38 Weeks To Get Rich: WK24 – Pick a Business Model With Leverage

38 Weeks to Get Rich

Welcome to the “38 Weeks to Get Rich”, where each week we’ll break down a section from Naval’s iconic tweetstorm and interviews on the topics of wealth, freedom, money, status, and happiness.

The full PDF is available here.

What follows is my summary & key takeaways to help you digest the 127 page document.



Week 24: Pick a Business Model With Leverage

Ideally, you should pick a business model with network effects, low marginal costs and scale economies.


Microeconomic Concepts That Help Businesses.
“Scale Economies” or “Economies of Scale” happen when a product gets cheaper to produce as you produce more of them.  It’s what set Ford apart in the early 1900’s when he adopted an assembly line.  Making 1 car was expensive. Making 10,000 cars was cheaper (per car).

“Marginal Cost of Reproduction” is when it costs virtually nothing to make an additional copy. Up until the 1980’s this really wasn’t a thing. All of history before us had to pay a high price to reproduce something. Now, in the digital age we can copy/paste and instantly reproduce a digital product nearly free. So whether you sell 1 ebook or 1M ebooks, it doesn’t cost you any more to produce the extra 999,999 digital copies; all the work was done to create the first original.
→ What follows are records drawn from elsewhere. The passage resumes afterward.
(** * sql_parser: column-lineage flattening, verified on a shallow embedding

    The development follows [src/sql_parser.py]:
    - [convert_sql_to_metadata] calls the external lineage extractor once and
      flattens its nested result into row dictionaries;
    - [process_sql_file] reads one file and converts it;
    - [process] classifies the input, collects one data frame per statement,
      concatenates them and writes the CSV.

    Python dictionaries are insertion ordered, and the row dictionaries are
    shared by reference inside the inner loop, so rows live in an object
    store and the list [rows] holds references into it.

    The lineage extractor, [Path.rglob] and the text encoding of CSV lines
    are parameters ([External]); [Path.stem] follows pathlib on POSIX
    paths.  Data frames keep what the
    program relies on: [pd.DataFrame(rows)] and [pd.concat] take the union
    of the columns in order of first appearance and keep the rows in order,
    and [pd.concat] refuses an empty list.  The final write is idealised:
    of the ways it can fail only a destination that is a directory is
    modelled, and a write that goes through stores the whole text at once,
    so nothing is proved here about a write that fails part-way.  Calls to
    [LOGGER] change neither results nor files and are left out. *)

From Stdlib Require Import Ascii String.
From stdpp Require Import base strings list gmap pretty.

Open Scope string_scope.
Open Scope list_scope.

(** ** Python values, exceptions and results *)

(** The scalar values that travel through the rows: [None] or a [str]. *)
Inductive PyVal : Type :=
  | PyNone
  | PyStr (s : string).

#[global] Instance PyVal_eq_dec : EqDecision PyVal.
Proof. solve_decision. Defined.

(** Python truthiness of a scalar: [None] and the empty string are falsy. *)
Definition truthy (v : PyVal) : bool :=
  match v with
  | PyNone => false
  | PyStr EmptyString => false
  | PyStr _ => true
  end.

(** [d.get(k)] on a key that may be absent: [None] stands for "no such key". *)
Definition dict_get_or_None (o : option PyVal) : PyVal :=
  match o with
  | Some v => v
  | None => PyNone
  end.

Inductive exn : Type :=
  | Exception (msg : string)
  | KeyError (key : string)
  | ValueError (msg : string)
  | FileNotFoundError (path : string)
  | IsADirectoryError (path : string)
  | OtherError (cls msg : string).

#[global] Instance exn_eq_dec : EqDecision exn.
Proof. solve_decision. Defined.

Inductive Result (A : Type) : Type :=
  | Return (a : A)
  | Raise (e : exn).

Arguments Return {A} a.
Arguments Raise {A} e.

(** ** Insertion-ordered dictionaries *)

Module Dict.

Definition dict (V : Type) : Type := list (string * V).

Definition empty {V : Type} : dict V := [].

Fixpoint get {V : Type} (k : string) (d : dict V) : option V :=
  match d with
  | [] => None
  | (k', v) :: d' => if String.eqb k k' then Some v else get k d'
  end.

(** [d[k] = v]: an existing key keeps its position, a new key goes last. *)
Fixpoint set {V : Type} (k : string) (v : V) (d : dict V) : dict V :=
  match d with
  | [] => [(k, v)]
  | (k', v') :: d' =>
      if String.eqb k k' then (k', v) :: d' else (k', v') :: set k v d'
  end.

Definition keys {V : Type} (d : dict V) : list string := map fst d.

Definition mem (k : string) (ks : list string) : bool :=
  existsb (String.eqb k) ks.

End Dict.

Abbreviation dict := Dict.dict.

(** ** A state and exception monad *)

Definition M (S A : Type) : Type := S -> Result A * S.

Definition ret {S A : Type} (a : A) : M S A := fun s => (Return a, s).

Definition raise {S A : Type} (e : exn) : M S A := fun s => (Raise e, s).

Definition bind {S A B : Type} (m : M S A) (k : A -> M S B) : M S B :=
  fun s =>
    match m s with
    | (Return a, s') => k a s'
    | (Raise e, s') => (Raise e, s')
    end.

Declare Scope py_scope.
Delimit Scope py_scope with py.
Notation "x <- m ;; k" := (bind m (fun x => k))
  (at level 100, m at next level, right associativity) : py_scope.
Notation "m ;; k" := (bind m (fun _ => k))
  (at level 100, right associativity) : py_scope.
Open Scope py_scope.

(** [for x in xs: body]. *)
Fixpoint for_each {S A : Type} (xs : list A) (body : A -> M S unit) : M S unit :=
  match xs with
  | [] => ret tt
  | x :: xs' => body x ;; for_each xs' body
  end.

(** [o[key]] on a key that may be absent. *)
Definition getitem {S A : Type} (key : string) (o : option A) : M S A :=
  match o with
  | Some v => ret v
  | None => raise (KeyError key)
  end.

(** [try: body except Exception as e: raise e]. *)
Definition try_reraise {S A : Type} (body : M S A) : M S A :=
  fun s =>
    match body s with
    | (Return a, s') => (Return a, s')
    | (Raise e, s') => (Raise e, s')
    end.

(** ** The lineage result of the external extractor *)

(** A field is [None] when the dictionary has no such key. *)
Record LineageItem : Type := {
  li_schema : option PyVal;
  li_table : option PyVal;
  li_column : option PyVal;
  li_expression : option PyVal;
  li_filter_type : option PyVal;
  li_filter : option PyVal;
  li_message : option PyVal
}.

Record ColumnDetails : Type := {
  cd_data_type : option PyVal;
  cd_lineage : option (list LineageItem)
}.

(** The value stored under ['columns']: [None] or a mapping. *)
Inductive Columns : Type :=
  | ColumnsNone
  | ColumnsDict (d : dict ColumnDetails).

Record TableDetails : Type := {
  td_schema : option PyVal;
  td_table : option PyVal;
  td_columns : option Columns
}.

(** What the extractor returns: [None] or a mapping from fully qualified
    table names to table details. *)
Inductive Lineage : Type :=
  | LineageNone
  | LineageDict (d : dict TableDetails).

Definition truthy_columns (c : Columns) : bool :=
  match c with
  | ColumnsDict (_ :: _) => true
  | _ => false
  end.

Definition columns_items (c : Columns) : dict ColumnDetails :=
  match c with
  | ColumnsDict d => d
  | ColumnsNone => []
  end.

Definition truthy_lineage (l : Lineage) : bool :=
  match l with
  | LineageDict (_ :: _) => true
  | _ => false
  end.

Definition lineage_items (l : Lineage) : dict TableDetails :=
  match l with
  | LineageDict d => d
  | LineageNone => []
  end.

(** ** The object store of row dictionaries *)

Definition ref : Type := nat.

Record Frame : Type := {
  heap : list (dict PyVal);
  rows : list ref
}.

Definition empty_frame : Frame := {| heap := []; rows := [] |}.

(** [row = {}] *)
Definition new_dict : M Frame ref :=
  fun fr => (Return (length (heap fr)),
             {| heap := heap fr ++ [Dict.empty]; rows := rows fr |}).

(** [row[k] = v] through a reference. *)
Definition setitem (r : ref) (k : string) (v : PyVal) : M Frame unit :=
  fun fr => (Return tt,
             {| heap := alter (Dict.set k v) r (heap fr); rows := rows fr |}).

(** [rows.append(row)] stores the reference, not a copy. *)
Definition rows_append (r : ref) : M Frame unit :=
  fun fr => (Return tt, {| heap := heap fr; rows := rows fr ++ [r] |}).

Definition deref (h : list (dict PyVal)) (r : ref) : dict PyVal :=
  default Dict.empty (h !! r).

(** The dictionaries the list [rows] denotes in a given store. *)
Definition frame_rows (fr : Frame) : list (dict PyVal) :=
  map (deref (heap fr)) (rows fr).

(** ** Data frames *)

Module pd.

Record DataFrame : Type := {
  df_columns : list string;
  df_rows : list (dict PyVal)
}.

(** Columns already present keep their place, new ones are appended in
    the order in which they are met. *)
Fixpoint union_columns (seen ks : list string) : list string :=
  match ks with
  | [] => seen
  | k :: ks' =>
      union_columns (if Dict.mem k seen then seen else seen ++ [k]) ks'
  end.

(** [pd.DataFrame(columns=[...])] *)
Definition of_columns (cols : list string) : DataFrame :=
  {| df_columns := cols; df_rows := [] |}.

(** [pd.DataFrame(rows)] for a list of dictionaries. *)
Definition of_rows (rs : list (dict PyVal)) : DataFrame :=
  {| df_columns := fold_left (fun acc r => union_columns acc (Dict.keys r)) rs [];
     df_rows := rs |}.

Definition concat2 (a b : DataFrame) : DataFrame :=
  {| df_columns := union_columns (df_columns a) (df_columns b);
     df_rows := df_rows a ++ df_rows b |}.

(** [pd.concat(dfs, ignore_index=True)] *)
Definition concat (dfs : list DataFrame) : Result DataFrame :=
  match dfs with
  | [] => Raise (ValueError "No objects to concatenate")
  | d :: ds => Return (fold_left concat2 ds d)
  end.

(** A cell of the written table: a missing entry and [None] are empty. *)
Definition cell (o : option PyVal) : string :=
  match o with
  | Some (PyStr s) => s
  | _ => EmptyString
  end.

Definition header (index : bool) (df : DataFrame) : list string :=
  if index then EmptyString :: df_columns df else df_columns df.

Definition record (index : bool) (cols : list string)
    (ir : nat * dict PyVal) : list string :=
  let cells := map (fun c => cell (Dict.get c ir.2)) cols in
  if index then pretty ir.1 :: cells else cells.

(** The lines [df.to_csv(..., index=index)] serialises, header first. *)
Definition csv_lines (index : bool) (df : DataFrame) : list (list string) :=
  header index df :: map (record index (df_columns df)) (imap pair (df_rows df)).

End pd.

Abbreviation DataFrame := pd.DataFrame.

(** ** The world outside the program *)

(** [files] gives, for every path that can be opened and decoded, the text
    a text-mode [read()] returns; [dirs] holds the directories. *)
Record FileSystem : Type := {
  files : gmap string string;
  dirs : gset string
}.

(** [calls] logs every invocation of the external extractor. *)
Record World : Type := {
  fs : FileSystem;
  calls : list (string * PyVal)
}.

(** What the program takes from its libraries and from the operating
    system without fixing it itself: the lineage extractor, the order in
    which [Path.rglob] discovers files, and the text encoding of the CSV
    lines. *)
Class External : Type := {
  extract_sql_statements_lineage : string -> PyVal -> Result Lineage;
  rglob : FileSystem -> string -> string -> list string;
  csv_text : list (list string) -> string
}.

(** ** [Path(p).stem], as pathlib computes it on POSIX paths *)


(** [s.split(sep)] for a one-character separator. *)
Fixpoint split_on (sep : ascii) (s : string) : list string :=
  match s with
  | EmptyString => [EmptyString]
  | String c s' =>
      if Ascii.eqb c sep then EmptyString :: split_on sep s'
      else
        match split_on sep s' with
        | part :: parts => String c part :: parts
        | [] => [String c EmptyString]
        end
  end.

(** Splits a string at the last occurrence of [sep]. *)
Fixpoint cut (sep : ascii) (s : string) : option (string * string) :=
  match s with
  | EmptyString => None
  | String c s' =>
      match cut sep s' with
      | Some (a, b) => Some (String c a, b)
      | None => if Ascii.eqb c sep then Some (EmptyString, s') else None
      end
  end.

(** A component that pathlib drops when it parses a path: empty or [.]. *)
Definition dropped_part (part : string) : bool :=
  String.eqb part EmptyString || String.eqb part ".".

(** [Path(p).name]: the last component that is left, or the empty string. *)
Definition path_name (p : string) : string :=
  default EmptyString
    (last (List.filter (fun part => negb (dropped_part part))
             (split_on "/"%char p))).

(** [Path(p).stem]: the name up to its last dot, when that dot is neither
    the first nor the last character of the name; the name otherwise. *)
Definition stem (p : string) : string :=
  match cut "."%char (path_name p) with
  | Some (String c a, String _ _) => String c a
  | _ => path_name p
  end.

Definition lift {S A : Type} (r : Result A) : M S A := fun s => (r, s).

Definition isfile (p : string) : M World bool :=
  fun w => (Return (bool_decide (is_Some (files (fs w) !! p))), w).

Definition isdir (p : string) : M World bool :=
  fun w => (Return (bool_decide (p ∈ dirs (fs w))), w).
“Network Effects”, this is when a company or product becomes exponentially more valuable based on the number of users. Venmo is a great example. You can only send Venmo money to other people that have Venmo.  If only 5 people have venmo, that’s not a very valuable service. On the other hand, if 50 million people have venmo, that business/service is incredibly more valuable because each of those 50 million people can interact with each other. The network effect grows exponentially instead of linearly.


In a network effect business, each new member adds value to the previous members. 
Imagine email or telephone back in the early days of their invention. Every time someone else would sign up for an email or a phone number, the value of the service grew because now everyone who previously had signed up can communicate with one new person (value add). 


Zero marginal cost businesses can pivot into network effect businesses.
A software company like facebook, which operates as a “zero-marginal cost” business–because it costs virtually nothing to create a new user profiles–becomes a top company by revenue and market cap because they pivoted into a network effect business.

Their original model was to be a sort of online year-book where you could see other people in your school. But when they gave the content creation keys to the users they became a network-effect business. Every user created content (value) that the other users wanted to see (mostly).

You should always be thinking about how your users, your customers, can add value to each other because that is the ultimate form of leverage. You’re at the beach in the Bahamas or you’re sleeping at night and your customers are adding value to each other.


So much of what Naval points to as the best businesses are code-based tech companies. And his logic is sound. But don’t get discouraged if you aren’t able to launch something in that industry. Commit some brain power to how you can apply these principles to more legacy industries to become a top competitor.

Ask yourself:
– How can I reduce my cost of production as I scale?
– How can I empower my customers to add value to each other?
– What’s something digital (zero cost of production) that I could add to my offerings.

Don’t say you “can’t” do it. Ask “How can I do it?